▸ **Excerpted records**:
(** X17. No operation of the server of [server1.py] writes to the zone
    table: in every state reached from the initial one the four default
    zones are exactly as created, and every packet broadcast on the way
    names the zone "Unknown", has the type [screen_frame] and carries a
    threat level in [0, 3]. *)
Theorem every_packet_names_zone_unknown :
  forall events : list Runs.Event,
    SecurityRadarServer.zones
      (Runs.run json_dumps resize jpeg_save b64encode SecurityRadarServer.init events)
    = SecurityRadarServer.default_zones
    /\ Forall (fun p => Packet.zone p = "Unknown"%string
                        /\ 0 <= Packet.threat_level p <= 3
                        /\ Packet.type p = "screen_frame"%string)
              (Runs.packets json_dumps resize jpeg_save b64encode
                            SecurityRadarServer.init events).
Proof.
  intros events. split.
  - unfold Runs.run.
    change SecurityRadarServer.default_zones
      with (SecurityRadarServer.zones SecurityRadarServer.init).
    generalize SecurityRadarServer.init.
    induction events as [|e events IH]; intros s; simpl; [reflexivity|].
    rewrite IH. apply step_zones.
  - apply (packets_of_run events SecurityRadarServer.init).
    unfold Spec.in_ranges, Spec.fps_in_range. simpl.
    repeat split; try lia; vm_compute; discriminate.
Qed.

(** X18. Over any run of the server of [server1.py] from any state, one
    packet is built per capture tick and [frames_sent] grows by exactly the
    number of ticks, while the byte counter and the alert counter never
    decrease. *)
Theorem frames_sent_counts_ticks :
  forall (events : list Runs.Event) (s : SecurityRadarServer.t),
    let s' := Runs.run json_dumps resize jpeg_save b64encode s events in
    SecurityRadarServer.frames_sent s'
    = SecurityRadarServer.frames_sent s + Spec.count_ticks events
    /\ Z.of_nat (List.length
                   (Runs.packets json_dumps resize jpeg_save b64encode s events))
       = Spec.count_ticks events
    /\ SecurityRadarServer.total_bytes_sent s <= SecurityRadarServer.total_bytes_sent s'
    /\ SecurityRadarServer.alerts_sent s <= SecurityRadarServer.alerts_sent s'.
Proof.
  unfold Runs.run.
  induction events as [|e events IH]; intros s; cbn zeta;
    [simpl; repeat split; lia|].
  cbn [fold_left Runs.packets]. specialize (IH (Runs.step json_dumps resize jpeg_save
                                                          b64encode s e)).
  cbv zeta in IH. destruct IH as (I1 & I2 & I3 & I4).
  rewrite I1, length_app, Nat2Z.inj_add, I2.
  assert (Hstep :
            SecurityRadarServer.frames_sent
              (Runs.step json_dumps resize jpeg_save b64encode s e)
            = SecurityRadarServer.frames_sent s
              + (Spec.count_ticks (e :: events) - Spec.count_ticks events)
            /\ Z.of_nat (List.length
                           match e with
                           | Runs.Tick screenshot now send =>
                               [snd (fst (SecurityRadarServer.capture_tick
                                            json_dumps resize jpeg_save b64encode
                                            s screenshot now send))]
                           | _ => []
                           end)
               = Spec.count_ticks (e :: events) - Spec.count_ticks events
            /\ SecurityRadarServer.total_bytes_sent s
               <= SecurityRadarServer.total_bytes_sent
                    (Runs.step json_dumps resize jpeg_save b64encode s e)
            /\ SecurityRadarServer.alerts_sent s
               <= SecurityRadarServer.alerts_sent
                    (Runs.step json_dumps resize jpeg_save b64encode s e)).
  { destruct e as [screenshot now send| |sock address now|c command now|c|cmd line];
      cbn [Runs.step Spec.count_ticks List.length].
    - pose proof (capture_tick_fields json_dumps resize jpeg_save b64encode
                                      s screenshot now send) as Hk.
      cbv zeta in Hk. destruct Hk as (_ & _ & K3 & K4 & K5 & _).
      rewrite K3, K4. repeat split; lia.
    - rewrite analytics_step_level. simpl. repeat split; lia.
    - simpl. repeat split; lia.
    - pose proof (command_fields s c command now) as Hk. cbv zeta in Hk.
      destruct Hk as (_ & _ & _ & _ & _ & _ & K7 & K8 & K9).
      rewrite K7, K8. repeat split; lia.
    - rewrite remove_client_clients. simpl. repeat split; lia.
    - pose proof (operator_fields s cmd line) as Hk. cbv zeta in Hk.
      destruct Hk as (_ & _ & _ & _ & _ & _ & K7 & K8 & K9).
      rewrite K7, K8, K9. repeat split; lia. }
  destruct Hstep as (S1 & S2 & S3 & S4). rewrite S1, S2.
  repeat split; lia.
Qed.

▸ **Exercise description**: Read the data above and pull out each line that holds the string "send".

▸ **Response area**:
                           | Runs.Tick screenshot now send =>
                                            s screenshot now send))]
  { destruct e as [screenshot now send| |sock address now|c command now|c|cmd line];
                                      s screenshot now send) as Hk.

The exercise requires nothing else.